* **Records provided**:
Definition rowOfEdge (edge : Edge.t) : list (option string) :=
  [Some (Edge.source edge); Some (Edge.target edge)].

(** [exportCsv(model, highlight)]: [highlight] is [None] for [null] or
    [undefined]; a highlight of this program always has its [edges]. The
    result is the download asked for, or [None] for a TypeError. *)
Definition exportCsv (model : GraphModel.t) (highlight : option HighlightEngine.Result)
  : option Download :=
  let header := [Some "source"; Some "target"] in
  let highlighted :=
    match highlight with
    | Some h => negb (List.length (HighlightEngine.edges h) =? 0)
    | None => false
    end in
  let rows :=
    if highlighted
    then match highlight with
         | Some h => header :: map rowOfEdgeId (HighlightEngine.edges h)
         | None => [header]
         end
    else header :: map rowOfEdge (GraphModel.edges model) in
  match csv rows with
  | Some text => Some (mk_download text "text/csv;charset=utf-8" "flowviz-edges.csv")
  | None => None
  end.

End Exporter.

(** ** Vocabulary of the properties *)

(** The line feed, and a text given by its lines. *)
Definition LF : string := String "010"%char EmptyString.

Definition text_of (lines : list string) : string := Js.join LF lines.

(** The texts the design document tests with. *)
Definition dag_text : string :=
  text_of ["flowchart TB"; "A-->B"; "A-->C"; "B-->D"].

Definition cycle_text : string :=
  text_of ["flowchart TB"; "A-->B"; "B-->C"; "C-->A"].

(** The lines the loop of [parse] passes over: blank lines and comments. *)
Definition isSkipped (rawLine : string) : bool :=
  negb (Js.truthy (Js.trim rawLine)) || Js.startsWith (Js.trim rawLine) "%%".

(** The header is read the same in both contexts. *)
Definition same_header (ctx ctx' : Ctx.t) : Prop :=
  Ctx.orientation ctx' = Ctx.orientation ctx
  /\ Ctx.orientationParsed ctx' = Ctx.orientationParsed ctx.

(** The key a cycle is deduplicated by. *)
Definition cycleKey (cycle : list string) : string := Js.join "->" cycle.

(** The cycles found so far have their keys seen, each key once. *)
Definition keys_seen (st : GraphModel.DfsState) : Prop :=
  (forall cycle, In cycle (GraphModel.found st) ->
                 In (cycleKey cycle) (GraphModel.seen st))
  /\ NoDup (map cycleKey (GraphModel.found st)).

(** The warning the graph model writes for a cycle. *)
Definition cycleWarning (cycle : list string) : Warning.t :=
  Warning.mk ("Cycle detected: " ++ Js.join " -> " cycle) None (Some cycle).

(** [id] is listed in the member set of the group [g]. *)
Definition member (id g : string) (groups : JsMap.t JsSet.t) : Prop :=
  exists members, JsMap.get g groups = Some members /\ In id members.


(** The map of the nodes is keyed by the ids of its records, each once. *)
Definition nodes_keyed (nodes : JsMap.t Node.t) : Prop :=
  NoDup (JsMap.keys nodes) /\
  forall k node, In (k, node) nodes -> Node.id node = k.

(** Two states of the record of a node: everything but the label is the
    same. *)
Definition same_origin (node node' : Node.t) : Prop :=
  Node.id node' = Node.id node /\ Node.shape node' = Node.shape node /\
  Node.line node' = Node.line node /\ Node.group node' = Node.group node.

(** A later context of the same scan: the nodes are still there, relabelled
    at most, the groups list what they listed, and the map of the nodes is
    still keyed by the ids. *)
Definition extends (ctx ctx' : Ctx.t) : Prop :=
  (forall id node,
      JsMap.get id (Ctx.nodes ctx) = Some node ->
      exists node', JsMap.get id (Ctx.nodes ctx') = Some node'
                    /\ same_origin node node')
  /\ (forall id g, member id g (Ctx.groups ctx) -> member id g (Ctx.groups ctx'))
  /\ (nodes_keyed (Ctx.nodes ctx) -> nodes_keyed (Ctx.nodes ctx')).
(** X18. [add_manual_game] returns True exactly when the draw has twenty
    numbers, all in [1,80] (repeated numbers are not rejected), the state has
    its manual_entries list and the directory keno_data/ exists.  A rejected
    draw returns False, leaves the state, the state file and the table
    untouched and prints one line.  A draw that passes the tests on a state
    without manual_entries raises KeyError and changes nothing.  A draw that
    passes the tests while the directory is missing raises FileNotFoundError:
    the entry is then in the list in memory, but the state file is as it
    was. *)
Theorem add_manual_game_validation (s : Hybrid.HybridGameSource) (now : string) (gid : Z)
    (drawn : list Z) :
  let r := Hybrid.add_manual_game now gid drawn s in
  (r.1 = Hybrid.Return true
   ↔ in_range_draw drawn ∧ is_Some (Hybrid.manual_entries (Hybrid.state s))
     ∧ Hybrid.state_dir s = true)
  ∧ (¬ in_range_draw drawn →
     r.1 = Hybrid.Return false
     ∧ Hybrid.checkpoint r.2 = Hybrid.checkpoint s
     ∧ Hybrid.games_df r.2 = Hybrid.games_df s
     ∧ length (Hybrid.console r.2) = S (length (Hybrid.console s)))
  ∧ (in_range_draw drawn → Hybrid.manual_entries (Hybrid.state s) = None →
     r = (Hybrid.Raise (Hybrid.KeyError "manual_entries"), s))
  ∧ (∀ entries,
       in_range_draw drawn → Hybrid.manual_entries (Hybrid.state s) = Some entries →
       Hybrid.state_dir s = false →
       r.1 = Hybrid.Raise (Hybrid.FileNotFoundError Hybrid.state_path)
       ∧ Hybrid.manual_entries (Hybrid.state r.2)
         = Some (entries ++ [Hybrid.mkManualEntry gid (Hybrid.sorted_numbers drawn) now])
       ∧ Hybrid.state_file r.2 = Hybrid.state_file s).
Proof.
  cbv zeta.
  assert (Hrejected : ¬ in_range_draw drawn →
            (Hybrid.add_manual_game now gid drawn s).1 = Hybrid.Return false
            ∧ Hybrid.checkpoint (Hybrid.add_manual_game now gid drawn s).2 = Hybrid.checkpoint s
            ∧ Hybrid.games_df (Hybrid.add_manual_game now gid drawn s).2 = Hybrid.games_df s
            ∧ length (Hybrid.console (Hybrid.add_manual_game now gid drawn s).2)
              = S (length (Hybrid.console s))).
  { unfold Hybrid.add_manual_game, in_range_draw. intros Hbad.
    destruct (decide (length drawn = 20%nat)) as [Hlen|Hlen].
    - rewrite (bool_decide_eq_false_2 (length drawn ≠ 20%nat)) by (intros ?; done).
      destruct (forallb _ drawn) eqn:Hall; cbn [negb].
      + apply forallb_in_range_iff in Hall. tauto.
      + cbn [fst snd Hybrid.print Hybrid.checkpoint Hybrid.state Hybrid.state_file
               Hybrid.games_df Hybrid.console].
        split_and!; try done. rewrite length_app. simpl. lia.
    - rewrite (bool_decide_eq_true_2 (length drawn ≠ 20%nat)) by done.
      cbn [fst snd Hybrid.print Hybrid.checkpoint Hybrid.state Hybrid.state_file
             Hybrid.games_df Hybrid.console].
      split_and!; try done. rewrite length_app. simpl. lia. }
  assert (Hmissing : in_range_draw drawn → Hybrid.manual_entries (Hybrid.state s) = None →
            Hybrid.add_manual_game now gid drawn s
            = (Hybrid.Raise (Hybrid.KeyError "manual_entries"), s)).
  { intros [Hlen Hrange] Hnone. unfold Hybrid.add_manual_game.
    rewrite bool_decide_eq_false_2 by (intros ?; done).
    rewrite forallb_in_range by done. cbn [negb]. by rewrite Hnone. }
  split_and!; [|exact Hrejected|exact Hmissing|].
  - split.
    + intros Hret.
      destruct (decide (length drawn = 20%nat ∧ Forall (λ n, 1 ≤ n ≤ 80) drawn))
        as [Hvalid|Hbad].
      * destruct (Hybrid.manual_entries (Hybrid.state s)) as [entries|] eqn:Hentries.
        -- rewrite (add_manual_game_accepted s now gid drawn entries Hvalid Hentries) in Hret.
           cbv zeta in Hret. destruct (Hybrid.state_dir s); [|discriminate Hret].
           split_and!; [done|by eexists|done].
        -- rewrite (Hmissing Hvalid eq_refl) in Hret. discriminate Hret.
      * destruct (Hrejected Hbad) as [Hfalse _]. rewrite Hfalse in Hret. discriminate Hret.
    + intros (Hvalid & [entries Hentries] & Hdir).
      rewrite (add_manual_game_accepted s now gid drawn entries Hvalid Hentries). cbv zeta.
      by rewrite Hdir.
  - intros entries Hvalid Hentries Hdir.
    rewrite (add_manual_game_accepted s now gid drawn entries Hvalid Hentries). cbv zeta.
    rewrite Hdir. by split_and!.
Qed.

Lemma add_manual_game_validation_witness :
  (Hybrid.add_manual_game "2024-01-01T10:04:00" 11 (replicate 20 7) source_at_10).1
  = Hybrid.Return true.
Proof.
  apply (proj1 (add_manual_game_validation source_at_10 "2024-01-01T10:04:00" 11
                  (replicate 20 7))).
  split_and!; [split; [reflexivity|]|by eexists|reflexivity].
  apply (bool_decide_unpack _). by vm_compute.
Defined.

(** ** The scraper: parsing, backfill, saving and polling *)

Lemma sorted_asc_strict (l : list Z) :
  NoDup l → StronglySorted Z.lt (Py.sorted (Py.asc_by id) l).
Proof.
  intros Hnd.
  assert (Hs : StronglySorted Z.le (Py.sorted (Py.asc_by id) l)) by apply (asc_by_ordered id).
  assert (Hn : NoDup (Py.sorted (Py.asc_by id) l)) by by rewrite sorted_perm.
  revert Hs Hn. generalize (Py.sorted (Py.asc_by id) l). clear.
  induction 1 as [|x l Hl IH Hx]; intros Hn; [constructor|].
  apply NoDup_cons in Hn as [Hx' Hn]. constructor; [by apply IH|].
  apply Forall_forall. intros y Hy.
  rewrite Forall_forall in Hx. specialize (Hx y Hy).
  assert (x ≠ y) by (intros ->; done). simpl in *. lia.
Qed.

(** What the loop over the tokens keeps. *)
Lemma collect_invariant (tokens : list Z) :
  ∀ (done_ : list Z) (seen_nums : gset Z) (numbers : list Z),
    seen_nums = list_to_set numbers → NoDup numbers → (length numbers ≤ 20)%nat →
    (∀ n, n ∈ numbers → n ∈ done_) →
    ((length numbers < 20)%nat → ∀ n, n ∈ done_ → n ∈ numbers) →
    NoDup (foldl ScraperPoll.collect_step (seen_nums, numbers) tokens).2
    ∧ (length (foldl ScraperPoll.collect_step (seen_nums, numbers) tokens).2 ≤ 20)%nat
    ∧ (∀ n, n ∈ (foldl ScraperPoll.collect_step (seen_nums, numbers) tokens).2 →
            n ∈ done_ ++ tokens)
    ∧ ((length (foldl ScraperPoll.collect_step (seen_nums, numbers) tokens).2 < 20)%nat →
       ∀ n, n ∈ done_ ++ tokens → n ∈ (foldl ScraperPoll.collect_step (seen_nums, numbers) tokens).2).
Proof.
  induction tokens as [|t tokens IH]; intros done_ seen_nums numbers Hseen Hnd Hlen Hsub Hall.
  - cbn [foldl snd]. rewrite app_nil_r. done.
  - cbn [foldl].
    replace (done_ ++ t :: tokens) with ((done_ ++ [t]) ++ tokens) by by rewrite <- app_assoc.
    unfold ScraperPoll.collect_step at 2 4 6 8 10. cbv beta iota.
    case_bool_decide as H20.
    + apply IH; try done.
      * intros n Hn. apply elem_of_app. left. by apply Hsub.
      * lia.
    + case_bool_decide as Hin.
      * apply IH; try done.
        -- intros n Hn. apply elem_of_app. left. by apply Hsub.
        -- intros Hlt n Hn. apply elem_of_app in Hn as [Hn|Hn]; [by apply Hall|].
           apply list_elem_of_singleton in Hn as ->.
           rewrite Hseen in Hin. by apply elem_of_list_to_set in Hin.
      * apply IH.
        -- rewrite Hseen, list_to_set_app_L. cbn [list_to_set foldr].
           rewrite (right_id_L ∅ (∪) {[t]}). apply (comm_L (∪)).
        -- apply NoDup_app. split_and!; [done| |apply NoDup_singleton].
           intros n Hn Hn'. apply list_elem_of_singleton in Hn' as ->.
           apply Hin. rewrite Hseen. by apply elem_of_list_to_set.
        -- rewrite length_app. simpl. lia.
        -- intros n Hn. apply elem_of_app in Hn as [Hn|Hn]; apply elem_of_app;
             [left; by apply Hsub|by right].
        -- intros _ n Hn. apply elem_of_app in Hn as [Hn|Hn]; apply elem_of_app;
             [left; apply Hall; [lia|done]|by right].
Qed.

* **What the task requires**: Give back exactly the material above from its opening line to the line bearing "negb (Js.truthy (Js.trim".

* **Exercise solution**:
Definition rowOfEdge (edge : Edge.t) : list (option string) :=
  [Some (Edge.source edge); Some (Edge.target edge)].

(** [exportCsv(model, highlight)]: [highlight] is [None] for [null] or
    [undefined]; a highlight of this program always has its [edges]. The
    result is the download asked for, or [None] for a TypeError. *)
Definition exportCsv (model : GraphModel.t) (highlight : option HighlightEngine.Result)
  : option Download :=
  let header := [Some "source"; Some "target"] in
  let highlighted :=
    match highlight with
    | Some h => negb (List.length (HighlightEngine.edges h) =? 0)
    | None => false
    end in
  let rows :=
    if highlighted
    then match highlight with
         | Some h => header :: map rowOfEdgeId (HighlightEngine.edges h)
         | None => [header]
         end
    else header :: map rowOfEdge (GraphModel.edges model) in
  match csv rows with
  | Some text => Some (mk_download text "text/csv;charset=utf-8" "flowviz-edges.csv")
  | None => None
  end.

End Exporter.

(** ** Vocabulary of the properties *)

(** The line feed, and a text given by its lines. *)
Definition LF : string := String "010"%char EmptyString.

Definition text_of (lines : list string) : string := Js.join LF lines.

(** The texts the design document tests with. *)
Definition dag_text : string :=
  text_of ["flowchart TB"; "A-->B"; "A-->C"; "B-->D"].

Definition cycle_text : string :=
  text_of ["flowchart TB"; "A-->B"; "B-->C"; "C-->A"].

(** The lines the loop of [parse] passes over: blank lines and comments. *)
Definition isSkipped (rawLine : string) : bool :=
  negb (Js.truthy (Js.trim rawLine)) || Js.startsWith (Js.trim rawLine) "%%".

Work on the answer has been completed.